* **WORK TO COMPLETE**
Every line of the records below from the line with "intros Hc s" up to and including the line with "(tryLocked id x m)." must be reproduced exactly, and no line outside that range.

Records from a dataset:

(* ===== verification/Verbs.v ===== *)
(** * The verbs keep the machine

    Every lifecycle verb, background loop and create of the sandbox service, checked against [Moves]: which states it may
    leave a record in, and that each change on the way is a legal move that keeps the invariants. *)

From S2P Require Import Prelude Ops Paths GoStrings Netip Models SandboxFields Restart Store Secret SandboxID Repository ExecTable Host Moves.
From S2P Require Import Lifecycle Reconcile Processes Checkpoint Ports Creation.
Local Open Scope Z_scope.
Local Open Scope op_scope.

Create HintDb keeps.

(** ** Automation *)

Ltac own := intros ? Hclaim; cbn in Hclaim; first [discriminate Hclaim|by injection Hclaim].
#[export] Hint Extern 1 (own_claim _ _) => own : keeps.

#[export] Hint Resolve keeps_ret keeps_fail keeps_ask keeps_of_result keeps_check keeps_read keeps_attempt keeps_try keeps_call
  keeps_touch_table : keeps.

Ltac sub := first [done|set_solver].

(** Steps that leave the record's state alone, up to one that does not. *)
Ltac kstep :=
  lazymatch goal with
  | |- keeps ?id ?A (bind (A := ?X) ?m ?k) ?C =>
      eapply (keeps_bind id A m k A C); [solve [eauto 3 with keeps]|sub|intros ?]
  | |- keeps ?id ?A (match ?x with _ => _ end) ?C => destruct x eqn:?
  | |- keeps ?id ?A ?m ?C => first [solve [eapply (keeps_mono id A A m A C); [solve [eauto 3 with keeps]|done|sub]]]
  end.
Ltac ksteps := repeat kstep.

(** A sub-operation that may move the record from [A] to [B]. *)
Ltac kuse B H := eapply (keeps_bind _ _ _ _ B); [eapply keeps_mono; [apply H|sub|sub]|sub|intros ?].

Section Verbs.
Context `{Hst : Host} {Hld : Holdings}.

(** ** Pieces that leave the state alone *)

Lemma probe_same id A : keeps id A (probe id) A.
Proof. unfold probe. ksteps. Qed.

Lemma status_same id i verb A : keeps id A (status i verb) A.
Proof. unfold status. ksteps. Qed.

Lemma closePorts_same id i A : keeps id A (closePorts i) A.
Proof. unfold closePorts. ksteps. Qed.

Lemma getRecord_same id i A : keeps id A (getRecord i) A.
Proof. apply keeps_ask. Qed.

Lemma openPorts_same id A : keeps id A (openPorts id) A.
Proof. unfold openPorts, getRecord. ksteps. Qed.

Lemma table_same id A : keeps id A (table_ id) A.
Proof. unfold table_. ksteps. Qed.

Lemma drop_execs_same id i A : keeps id A (drop_execs i) A.
Proof. apply keeps_touch_table. Qed.

Lemma CheckpointDir_same id i A : keeps id A (CheckpointDir i) A.
Proof. apply keeps_ask. Qed.

Lemma remove_checkpoint_same id A ok name : keeps id A (on_repo (remove_checkpoint ok name)) A.
Proof. apply keeps_on_repo. intros r. unfold remove_checkpoint. destruct ok; simpl; [|done]. split; [by apply Forall_singleton|done]. Qed.

Lemma mutate_same id f A : (∀ sb, SState (f sb) = SState sb) → keeps id A (mutate id f) A.
Proof. apply keeps_mutate_same. Qed.

End Verbs.

#[export] Hint Resolve probe_same status_same closePorts_same getRecord_same openPorts_same table_same drop_execs_same
  CheckpointDir_same remove_checkpoint_same : keeps.
#[export] Hint Extern 2 (keeps _ ?A (mutate _ _) ?A) => (apply keeps_mutate_same; by_fields) : keeps.

Section More.
Context `{Hst : Host} {Hld : Holdings}.

Lemma dropCheckpoint_same id A : keeps id A (dropCheckpoint id) A.
Proof. unfold dropCheckpoint. ksteps. Qed.

Lemma await_go_same fuel id deadline A : keeps id A (await_go fuel id deadline) A.
Proof.
  revert id. induction fuel as [|fuel IH]; intros id; cbn [await_go]; [ksteps|]. repeat first [kstep|apply IH].
Qed.

Lemma awaitStopped_same id A : keeps id A (awaitStopped id) A.
Proof. unfold awaitStopped. kstep. apply await_go_same. Qed.

(** ** Writes that move the state *)

Definition can (A : list State) (t : State) : Prop := Forall (λ s, s = t ∨ CanTransitionTo s t = true) A.

Lemma lands_to f A t : (∀ sb, SState (f sb) = t) → can A t → lands f A [t].
Proof.
  intros Hf Hc sb Hs. rewrite Hf. split; [by apply list_elem_of_singleton|]. by apply (proj1 (Forall_forall _ _) Hc).
Qed.

Lemma mutate_to id f A t : (∀ sb, SState (f sb) = t) → can A t → keeps id A (mutate id f) (A ++ [t]).
Proof. intros. by apply keeps_mutate, lands_to. Qed.

Lemma RecordRunning_to id resumed A : can A StateRunning → keeps id A (RecordRunning id resumed) (A ++ [StateRunning]).
Proof. intros Hc. unfold RecordRunning. ksteps. apply mutate_to; [|done]. intros sb. unfold ranAgain. by destruct sb, resumed; simpl; repeat case_match. Qed.

Lemma Reconcile_to id resumed A : can A StateRunning → keeps id A (Reconcile id resumed) (A ++ [StateRunning]).
Proof. intros Hc. unfold Reconcile. kstep. kstep; [ksteps|]. kuse (A ++ [StateRunning]) RecordRunning_to; [done|]. ksteps. Qed.

Lemma keeps_joined {X} id A e (m : sop unit) B : keeps id A m B → keeps id A (joined e m : sop X) B.
Proof. intros H s Hs. specialize (H s Hs). unfold joined. destruct (m s) as [[t s'] a]. exact H. Qed.

Lemma keeps_unwinding {X} id A e steps : Forall (λ step, keeps id A step A) steps → keeps id A (unwinding e steps : sop X) A.
Proof.
  intros Hs. assert (H : keeps id A (Unwind steps) A).
  { induction Hs as [|step steps H _ IH]; cbn [Unwind]; [ksteps|]. by eapply keeps_bind; [exact H|done|intros]. }
  intros s Hat. specialize (H s Hat). unfold unwinding. destruct (Unwind steps s) as [[t s'] a]. exact H.
Qed.

(** ** start *)

Lemma recordFailedStart_same id A : keeps id A (recordFailedStart id) A.
Proof. unfold recordFailedStart. ksteps. Qed.

Lemma startWithin_to id A : can A StateRunning → keeps id A (startWithin id) (A ++ [StateRunning]).
Proof.
  intros Hc. unfold startWithin. do 2 kstep. kstep; [by apply RecordRunning_to|].
  eapply (keeps_bind _ _ _ _ (A ++ [StateRunning])); [by apply keeps_attempt, Reconcile_to|sub|].
  intros [?|?]; [|ksteps]. apply keeps_joined, recordFailedStart_same.
Qed.

Lemma start_to id A : can A StateRunning → keeps id A (start id) (A ++ [StateRunning]).
Proof.
  intros Hc. unfold start. eapply (keeps_bind _ _ _ _ (A ++ [StateRunning])); [by apply keeps_attempt, startWithin_to|sub|].
  intros a. ksteps.
Qed.

(** ** stop *)

Lemma open_stop_same id sb A : keeps id A (open_stop id sb) A.
Proof. unfold open_stop. ksteps. Qed.

Lemma stop_to id force A : can A StateStopped → keeps id A (stop id force) (A ++ [StateStopped]).
Proof.
  intros Hc. unfold stop. do 2 kstep. eapply (keeps_bind _ A _ _ A); [destruct force; [ksteps|apply open_stop_same]|sub|].
  intros []; [|kstep; eapply keeps_mono; [apply dropCheckpoint_same|sub|sub]..].
  kstep. eapply (keeps_bind _ A _ _ A); [apply awaitStopped_same|sub|intros st]. do 2 kstep.
  eapply (keeps_mutate_bind _ _ _ [StateStopped]); [apply lands_to; [|done]|sub|].
  - intros sb. unfold stoppedBy. by destruct sb; simpl; repeat case_match.
  - eapply keeps_mono; [apply dropCheckpoint_same|sub|sub].
Qed.

(** ** Whole verbs

    [serves m]: from any well-formed service, each change of [m] is a move of one sandbox. *)

Definition any_moves (s s' : service) : Prop := ∃ id, moves id s s'.

Definition good (s : service) : Prop := well_formed (repo_of s) ∧ no_orphans s.

Definition serves {X} (m : sop X) : Prop := path any_moves good m (λ _ _, True).

Lemma any_moves_good s s' : any_moves s s' → good s → good s'.
Proof. intros [id [[]]] []. split; auto. Qed.

Lemma serves_good {X} (m : sop X) : serves m → path any_moves good m (λ _, good).
Proof.
  intros H s Hs. specialize (H s Hs). destruct (m s) as [[t s'] a]. destruct H as [Ht _]. split; [done|].
  by apply (chain_keeps any_moves good s t s' any_moves_good Ht).
Qed.

Lemma serves_bind {X Y} (m : sop X) (k : X → sop Y) : serves m → (∀ x, serves (k x)) → serves (bind m k).
Proof.
  intros Hm Hk. eapply path_bind with (M := λ _, good); [|exact Hk].
  eapply path_post; [by apply serves_good|]. by intros [].
Qed.

Lemma serves_ret {X} (x : X) : serves (ret x).
Proof. by apply path_ret. Qed.
Lemma serves_fail {X} e : serves (fail e : sop X).
Proof. by apply path_fail. Qed.
Lemma serves_ask {X} (f : service → result service_error X) : serves (ask f).
Proof. by apply path_ask. Qed.
Lemma serves_of_result {X} (x : result service_error X) : serves (of_result x).
Proof. destruct x; [apply serves_ret|apply serves_fail]. Qed.
Lemma serves_check e b : serves (check e b).
Proof. apply path_check. intros. by destruct b. Qed.
Lemma serves_attempt {X} (m : sop X) : serves m → serves (attempt m).
Proof. intros H s Hs. specialize (H s Hs). unfold attempt. destruct (m s) as [[t s'] a]. exact H. Qed.
Lemma serves_joined {X} e (m : sop unit) : serves m → serves (joined e m : sop X).
Proof. intros H s Hs. specialize (H s Hs). unfold joined. destruct (m s) as [[t s'] a]. exact H. Qed.

Lemma serves_call {X} (c : call X) : claims c = None → serves (do_call c).
Proof.
  intros Hc s Hs. unfold do_call. pose proof (call_moves "" c s) as Hm. destruct (perform c (host s)) as [w a]. simpl in *.
  split; [|done]. split; [|done]. exists "". apply Hm. by rewrite Hc.
Qed.

Lemma serves_try {X} (c : call (answer X)) : claims c = None → serves (try c).
Proof. intros Hc. apply serves_bind; [by apply serves_call|]. intros [?|?]; [apply serves_ret|apply serves_fail]. Qed.

Lemma serves_locked {X} id (m : sop X) : serves m → serves (locked id m).
Proof. intros Hm. apply serves_bind; [by apply serves_call|]. intros []; [done|apply serves_fail]. Qed.

Lemma serves_tryLocked {X} id (x : X) (m : sop X) : serves m → serves (tryLocked id x m).
Proof. intros Hm. apply serves_bind; [by apply serves_call|]. intros []; [done|apply serves_ret]. Qed.

Lemma serves_touch_table f : serves (touch (λ s, set_table (f s) s)).
Proof. apply path_touch. intros s Hs. split; [|done]. exists "". split; [apply repo_moves_refl|done]. Qed.

(** The states a record can be in. *)
Definition all_states : list State :=
  [StatePending; StateCreated; StateRunning; StatePaused; StateUnresponsive; StateStopped; StateFailed].

Lemma valid_all s : State_Valid s = true → s ∈ all_states.
Proof. destruct s; [set_solver..|done]. Qed.

(** [works id A m]: the same, for one sandbox and with nothing said of its record at the end. *)
Definition works {X} (id : string) (A : list State) (m : sop X) : Prop := path (moves id) (at_ id A) m (λ _ _, True).

Lemma keeps_works {X} id A (m : sop X) B : keeps id A m B → works id A m.
Proof. intros H. by eapply path_post. Qed.

Lemma chain_any id s t s' : chain (moves id) s t s' → chain any_moves s t s'.
Proof. apply chain_mono. intros a b ?. by exists id. Qed.

(** A verb that begins with the record it works on. *)
Lemma serves_get_works {Y} id (k : Sandbox → sop Y) :
  (∀ sb, SState sb ∈ all_states → ID sb = id → works id [SState sb] (k sb)) → serves (bind (getRecord id) k).
Proof.
  intros Hk s [Hs _]. unfold bind, getRecord, ask. destruct (Get (repo_of s) id) as [sb|e] eqn:E; simpl; [|done].
  apply Get_record in E as [Hv E]. destruct (Hs id sb Hv E) as [Hid Hval].
  specialize (Hk sb (valid_all _ Hval) Hid s (ex_intro _ sb (conj E (proj2 (list_elem_of_singleton _ _) eq_refl)))).
  destruct (k sb s) as [[t s'] b]. destruct Hk as [Hc _]. split; [by eapply chain_any|done].
Qed.

Lemma serves_get {Y} id (k : Sandbox → sop Y) :
  (∀ sb, SState sb ∈ all_states → ID sb = id → ∃ C, keeps id [SState sb] (k sb) C) → serves (bind (getRecord id) k).
Proof. intros Hk. apply serves_get_works. intros sb Hin Hid. destruct (Hk sb Hin Hid) as [C HC]. by eapply keeps_works. Qed.

Lemma keeps_bind_val {X Y} id A (m : sop X) (k : X → sop Y) (F : X → Prop) (B : X → list State) C :
  path (moves id) (at_ id A) m (λ a s, match a with Ok x => F x ∧ at_ id (B x) s | Err _ => at_ id C s end) →
  (∀ x, F x → keeps id (B x) (k x) C) → keeps id A (bind m k) C.
Proof.
  intros Hm Hk. eapply path_bind; [exact Hm|]. intros x s [HF Hs]. by apply (Hk x HF).
Qed.

Lemma keeps_guard {Y} id A sb (k : unit → sop Y) C :
  A ⊆ C → (SState sb ≠ StateFailed → keeps id A (k tt) C) → keeps id A (bind (ask (λ _, FailedGuard sb)) k) C.
Proof.
  intros HA Hk. unfold FailedGuard. case_bool_decide as E.
  - intros s Hs. simpl. split; [done|]. by eapply at_mono.
  - eapply keeps_bind_val with (F := λ _, True) (B := λ _, A); [by apply path_ask|]. intros [] _. by apply Hk.
Qed.

Lemma keeps_check_bind {Y} id A e b (k : unit → sop Y) C :
  A ⊆ C → (b = true → keeps id A (k tt) C) → keeps id A (bind (check e b) k) C.
Proof.
  intros HA Hk. destruct b.
  - eapply (keeps_bind id A _ _ A); [ksteps|done|]. intros []. by apply Hk.
  - intros s Hs. simpl. split; [done|]. by eapply at_mono.
Qed.

(** *** Stop *)

Definition stoppable : list State := [StateCreated; StateRunning; StatePaused; StateUnresponsive; StateStopped].

Lemma can_stop : can stoppable StateStopped.
Proof. repeat (apply Forall_cons; split; [by auto|]). constructor. Qed.

Lemma failed_state cause sb : SState (failed cause sb) = StateFailed.
Proof. by destruct sb. Qed.

Lemma Stop_locked_serves id : serves (Stop_locked id).
Proof.
  apply serves_get. intros sb Hin Hid. exists all_states.
  eapply (keeps_bind_val _ _ _ _ (λ sb', SState sb' ≠ StatePending ∧ SState sb' ∈ all_states) (λ sb', [SState sb'])).
  - case_bool_decide as Hp.
    + rewrite Hp. eapply path_bind with (M := λ _, at_ id [StateFailed]).
      * eapply path_post; [apply path_mutate, (lands_to _ _ StateFailed), Forall_singleton; [apply failed_state|by right]|].
        intros [?|?] s H; [done|]. eapply at_mono; [|exact H]. set_solver.
      * intros []. apply path_ask. intros s (sb1 & Hr & Hs). apply list_elem_of_singleton in Hs.
        destruct (Get (repo_of s) id) as [sb2|] eqn:E; simpl; [|exists sb1; split; [done|rewrite Hs; set_solver]].
        apply Get_record in E as [_ E]. rewrite Hr in E. injection E as <-. rewrite Hs. split; [split; [done|set_solver]|].
        exists sb1. split; [done|]. by apply list_elem_of_singleton.
    + apply path_ret. done.
  - intros sb' [Hp Hs]. apply keeps_guard; [set_solver|]. intros Hf.
    eapply keeps_mono; [|intros x Hx; apply list_elem_of_singleton in Hx as ->; assert (SState sb' ∈ stoppable) by (unfold all_states, stoppable in *; set_solver); eassumption|done].
    eapply (keeps_bind _ _ _ _ (stoppable ++ [StateStopped])); [apply stop_to, can_stop|set_solver|]. intros _.
    eapply keeps_mono; [apply getRecord_same|done|set_solver].
Qed.

End More.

* **THE COMPLETED TASK**
  intros Hc s Hs. unfold do_call. pose proof (call_moves "" c s) as Hm. destruct (perform c (host s)) as [w a]. simpl in *.
  split; [|done]. split; [|done]. exists "". apply Hm. by rewrite Hc.
Qed.

Lemma serves_try {X} (c : call (answer X)) : claims c = None → serves (try c).
Proof. intros Hc. apply serves_bind; [by apply serves_call|]. intros [?|?]; [apply serves_ret|apply serves_fail]. Qed.

Lemma serves_locked {X} id (m : sop X) : serves m → serves (locked id m).
Proof. intros Hm. apply serves_bind; [by apply serves_call|]. intros []; [done|apply serves_fail]. Qed.

Lemma serves_tryLocked {X} id (x : X) (m : sop X) : serves m → serves (tryLocked id x m).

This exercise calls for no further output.